Contrairement au secteur privé lucratif, qui peut s’appuyer sur le crédit d’impôt recherche (CIR) pour financer l’innovation technologique, les structures de l’ESS, pour la plupart, ne sont pas soumises à l’impôt sur les sociétés et ne bénéficient d’aucun dispositif équivalent. Pourtant, elles sont reconnues pour leur capacité à innover en réponse aux nombreux défis auxquels elles font face (déserts médicaux, vieillissement de la population, cumul des freins sociaux des bénéficiaires, etc.). Ces actions d’innovation sociale impliquent des dépenses nouvelles, aussi bien en termes d’investissement en matériel et équipements que de fonctionnement (recrutement et formation du personnel). À ce titre, l’innovation sociale est définie telle qu’annoncée dans la LOI n° 2014-856 du 31 juillet 2014 relative à l'économie sociale et solidaire.
Ce nouveau dispositif de soutien à l’innovation sociale destiné aux associations et fondations traduirait une reconnaissance forte des pouvoirs publics du rôle de l’économie sociale et solidaire (ESS) en faveur de l’emploi, du lien social et de l’accompagnement des publics les plus fragilisés. D’autre part, il permettrait à la puissance publique de réaliser d’importantes économies de dépenses sociales. À titre d’exemple, il a ainsi été calculé que chaque euro public consacré à l’aide à domicile pour les personnes âgées dépendantes générait un gain socio-économique net de 1,62 € pour les finances publiques.
Ce dispositif serait doté d’une enveloppe de 200 millions d’euros, représentant environ 10 % des rémunérations brutes des salariés des structures de l’ESS affectées aux projets d’innovation sociale.

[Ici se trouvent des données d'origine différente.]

(** Setters. *)
Definition set_objs (f : gmap nat obj → gmap nat obj) (s : store) : store :=
  Store (f (st_objs s)) (st_subs s) (st_tracks s) (st_ctxs s) (st_next s) (st_current s)
    (st_outer s) (st_lastId s) (st_detached s) (st_nodeCallbacks s) (st_log s).
Definition set_subs (f : gmap nat subscription → gmap nat subscription) (s : store) : store :=
  Store (st_objs s) (f (st_subs s)) (st_tracks s) (st_ctxs s) (st_next s) (st_current s)
    (st_outer s) (st_lastId s) (st_detached s) (st_nodeCallbacks s) (st_log s).
Definition set_tracks (f : gmap nat tracking → gmap nat tracking) (s : store) : store :=
  Store (st_objs s) (st_subs s) (f (st_tracks s)) (st_ctxs s) (st_next s) (st_current s)
    (st_outer s) (st_lastId s) (st_detached s) (st_nodeCallbacks s) (st_log s).
Definition set_ctxs (f : gmap nat context → gmap nat context) (s : store) : store :=
  Store (st_objs s) (st_subs s) (st_tracks s) (f (st_ctxs s)) (st_next s) (st_current s)
    (st_outer s) (st_lastId s) (st_detached s) (st_nodeCallbacks s) (st_log s).
Definition bump_next (s : store) : store :=
  Store (st_objs s) (st_subs s) (st_tracks s) (st_ctxs s) (S (st_next s)) (st_current s)
    (st_outer s) (st_lastId s) (st_detached s) (st_nodeCallbacks s) (st_log s).
Definition set_frames (cur : option frame) (outer : list (option frame)) (s : store) : store :=
  Store (st_objs s) (st_subs s) (st_tracks s) (st_ctxs s) (st_next s) cur
    outer (st_lastId s) (st_detached s) (st_nodeCallbacks s) (st_log s).
Definition bump_id (s : store) : store :=
  Store (st_objs s) (st_subs s) (st_tracks s) (st_ctxs s) (st_next s) (st_current s)
    (st_outer s) (S (st_lastId s)) (st_detached s) (st_nodeCallbacks s) (st_log s).
Definition detach (n : nat) (s : store) : store :=
  Store (st_objs s) (st_subs s) (st_tracks s) (st_ctxs s) (st_next s) (st_current s)
    (st_outer s) (st_lastId s) ({[n]} ∪ st_detached s) (st_nodeCallbacks s) (st_log s).
Definition set_nodeCallbacks (f : gmap nat (list nat) → gmap nat (list nat)) (s : store) : store :=
  Store (st_objs s) (st_subs s) (st_tracks s) (st_ctxs s) (st_next s) (st_current s)
    (st_outer s) (st_lastId s) (st_detached s) (f (st_nodeCallbacks s)) (st_log s).
Definition add_log (n : nat) (v : value) (s : store) : store :=
  Store (st_objs s) (st_subs s) (st_tracks s) (st_ctxs s) (st_next s) (st_current s)
    (st_outer s) (st_lastId s) (st_detached s) (st_nodeCallbacks s) ((n, v) :: st_log s).

Definition with_subscriptions (f : gmap string (list nat) → gmap string (list nat)) (o : obj) : obj :=
  Obj (f (o_subscriptions o)) (o_version o) (o_id o) (o_always o) (o_kind o).
Definition with_kind (k : kind) (o : obj) : obj :=
  Obj (o_subscriptions o) (o_version o) (o_id o) (o_always o) k.
Definition with_id (i : nat) (o : obj) : obj :=
  Obj (o_subscriptions o) (o_version o) (Some i) (o_always o) (o_kind o).
Definition with_always (b : bool) (o : obj) : obj :=
  Obj (o_subscriptions o) (o_version o) (o_id o) b (o_kind o).
Definition bump_version (o : obj) : obj :=
  Obj (o_subscriptions o) (S (o_version o)) (o_id o) (o_always o) (o_kind o).

Definition with_latest (v : value) (c : cstate) : cstate :=
  CState v (isStale c) (isDirty c) (isBeingEvaluated c) (suppressDisposal c) (isDisposed c)
    (pure c) (isSleeping c) (readFunction c) (writeFunction c) (deferEvaluation c)
    (disposeWhenNodeIsRemoved c) (disposeWhen c) (hasNodeCallback c)
    (dependencyTracking c) (dependenciesCount c).
Definition with_evaluating (b : bool) (c : cstate) : cstate :=
  CState (latestValue c) (isStale c) (isDirty c) b (suppressDisposal c) (isDisposed c)
    (pure c) (isSleeping c) (readFunction c) (writeFunction c) (deferEvaluation c)
    (disposeWhenNodeIsRemoved c) (disposeWhen c) (hasNodeCallback c)
    (dependencyTracking c) (dependenciesCount c).
Definition with_suppress (b : bool) (c : cstate) : cstate :=
  CState (latestValue c) (isStale c) (isDirty c) (isBeingEvaluated c) b (isDisposed c)
    (pure c) (isSleeping c) (readFunction c) (writeFunction c) (deferEvaluation c)
    (disposeWhenNodeIsRemoved c) (disposeWhen c) (hasNodeCallback c)
    (dependencyTracking c) (dependenciesCount c).
Definition with_sleeping (b : bool) (c : cstate) : cstate :=
  CState (latestValue c) (isStale c) (isDirty c) (isBeingEvaluated c) (suppressDisposal c)
    (isDisposed c) (pure c) b (readFunction c) (writeFunction c) (deferEvaluation c)
    (disposeWhenNodeIsRemoved c) (disposeWhen c) (hasNodeCallback c)
    (dependencyTracking c) (dependenciesCount c).
Definition with_nodeCallback (c : cstate) : cstate :=
  CState (latestValue c) (isStale c) (isDirty c) (isBeingEvaluated c) (suppressDisposal c)
    (isDisposed c) (pure c) (isSleeping c) (readFunction c) (writeFunction c) (deferEvaluation c)
    (disposeWhenNodeIsRemoved c) (disposeWhen c) true
    (dependencyTracking c) (dependenciesCount c).
(** [state.isStale = state.isDirty = false] *)
Definition fresh (c : cstate) : cstate :=
  CState (latestValue c) false false (isBeingEvaluated c) (suppressDisposal c) (isDisposed c)
    (pure c) (isSleeping c) (readFunction c) (writeFunction c) (deferEvaluation c)
    (disposeWhenNodeIsRemoved c) (disposeWhen c) (hasNodeCallback c)
    (dependencyTracking c) (dependenciesCount c).
Definition with_tracking (t : option (gmap nat nat)) (n : nat) (c : cstate) : cstate :=
  CState (latestValue c) (isStale c) (isDirty c) (isBeingEvaluated c) (suppressDisposal c)
    (isDisposed c) (pure c) (isSleeping c) (readFunction c) (writeFunction c) (deferEvaluation c)
    (disposeWhenNodeIsRemoved c) (disposeWhen c) (hasNodeCallback c) t n.
(** The assignments at the end of [dispose]. *)
Definition disposed (c : cstate) : cstate :=
  CState (latestValue c) false false (isBeingEvaluated c) (suppressDisposal c)
    true (pure c) false (readFunction c) (writeFunction c) (deferEvaluation c)
    None (disposeWhen c) (hasNodeCallback c) None 0.

(** ** Effects: state, exceptions, and [None] past the bound *)

Definition M (A : Type) : Type := store → option (store * (A + exn)).

#[export] Instance M_ret : MRet M := λ A a s, Some (s, inl a).
#[export] Instance M_bind : MBind M := λ A B f m s,
  match m s with
  | Some (s', inl a) => f a s'
  | Some (s', inr e) => Some (s', inr e)
  | None => None
  end.

Definition throw {A} (e : exn) : M A := λ s, Some (s, inr e).
Definition get : M store := λ s, Some (s, inl s).
Definition modify (f : store → store) : M unit := λ s, Some (f s, inl tt).
Definition out_of_fuel {A} : M A := λ _, None.

(** [try {m} finally {f}]: an exception of [f] replaces the outcome of [m]. *)
Definition finally {A} (m : M A) (f : M unit) : M A := λ s,
  match m s with
  | Some (s', r) =>
      match f s' with
      | Some (s'', inl _) => Some (s'', r)
      | Some (s'', inr e) => Some (s'', inr e)
      | None => None
      end
  | None => None
  end.

(** [try {m} catch (e) {h}], with the errors of the library as values. *)
Definition exn_value (e : exn) : value :=
  match e with EThrown v => v | _ => VStr "Error" end.
Definition catch {A} (m : M A) (h : value → M A) : M A := λ s,
  match m s with
  | Some (s', inr e) => h (exn_value e) s'
  | r => r
  end.

Fixpoint for_each {A} (f : A → M unit) (l : list A) : M unit :=
  match l with
  | [] => mret tt
  | a :: l' => f a;; for_each f l'
  end.

(** The property lookup [t[r]] on an object that must be there. *)
Definition the {A} (o : option A) : M A :=
  match o with Some a => mret a | None => throw ETypeError end.

Definition get_obj (x : nat) : M obj := s ← get; the (st_objs s !! x).
Definition get_sub (n : nat) : M subscription := s ← get; the (st_subs s !! n).
Definition get_track (t : nat) : M tracking := s ← get; the (st_tracks s !! t).
Definition get_ctx (t : nat) : M context := s ← get; the (st_ctxs s !! t).
Definition upd_obj (x : nat) (f : obj → obj) : M unit := modify (set_objs (alter f x)).
Definition upd_ctx (t : nat) (f : context → context) : M unit := modify (set_ctxs (alter f t)).

Definition get_comp (c : nat) : M cstate :=
  o ← get_obj c;
  match o_kind o with KComputed st => mret st | _ => throw ETypeError end.
Definition on_comp (f : cstate → cstate) (o : obj) : obj :=
  match o_kind o with KComputed st => with_kind (KComputed (f st)) o | _ => o end.
Definition upd_comp (c : nat) (f : cstate → cstate) : M unit := upd_obj c (on_comp f).

Definition new_ref : M nat := s ← get; modify bump_next;; mret (st_next s).
Definition new_track (t : tracking) : M nat :=
  r ← new_ref; modify (set_tracks <[r := t]>);; mret r.

(** [objectForEach] over an object whose properties are ids: in the order of
    the ids. *)
Definition id_le {A} (a b : nat * A) : Prop := a.1 ≤ b.1.
#[export] Instance id_le_dec {A} (a b : nat * A) : Decision (id_le a b).
Proof. unfold id_le. apply _. Defined.
Definition entries {A} (m : gmap nat A) : list (nat * A) := merge_sort id_le (map_to_list m).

Le présent amendement propose donc d’abonder de 200 millions d’euros le programme 177 « Recherches scientifiques et technologiques pluridisciplinaires » dans l'action 13 – Grandes infrastructures de recherche. Pour cela, le programme 150 « Formations supérieures et recherche universitaire » est ainsi minoré de 200 millions d’euros à l’action 14 – Immobilier.
Cet amendement a été rédigé avec l’UDES
L’intention de cet amendement n’est pas de réduire les moyens affectés au programme 150, l’auteur appelle le Gouvernement à lever le gage.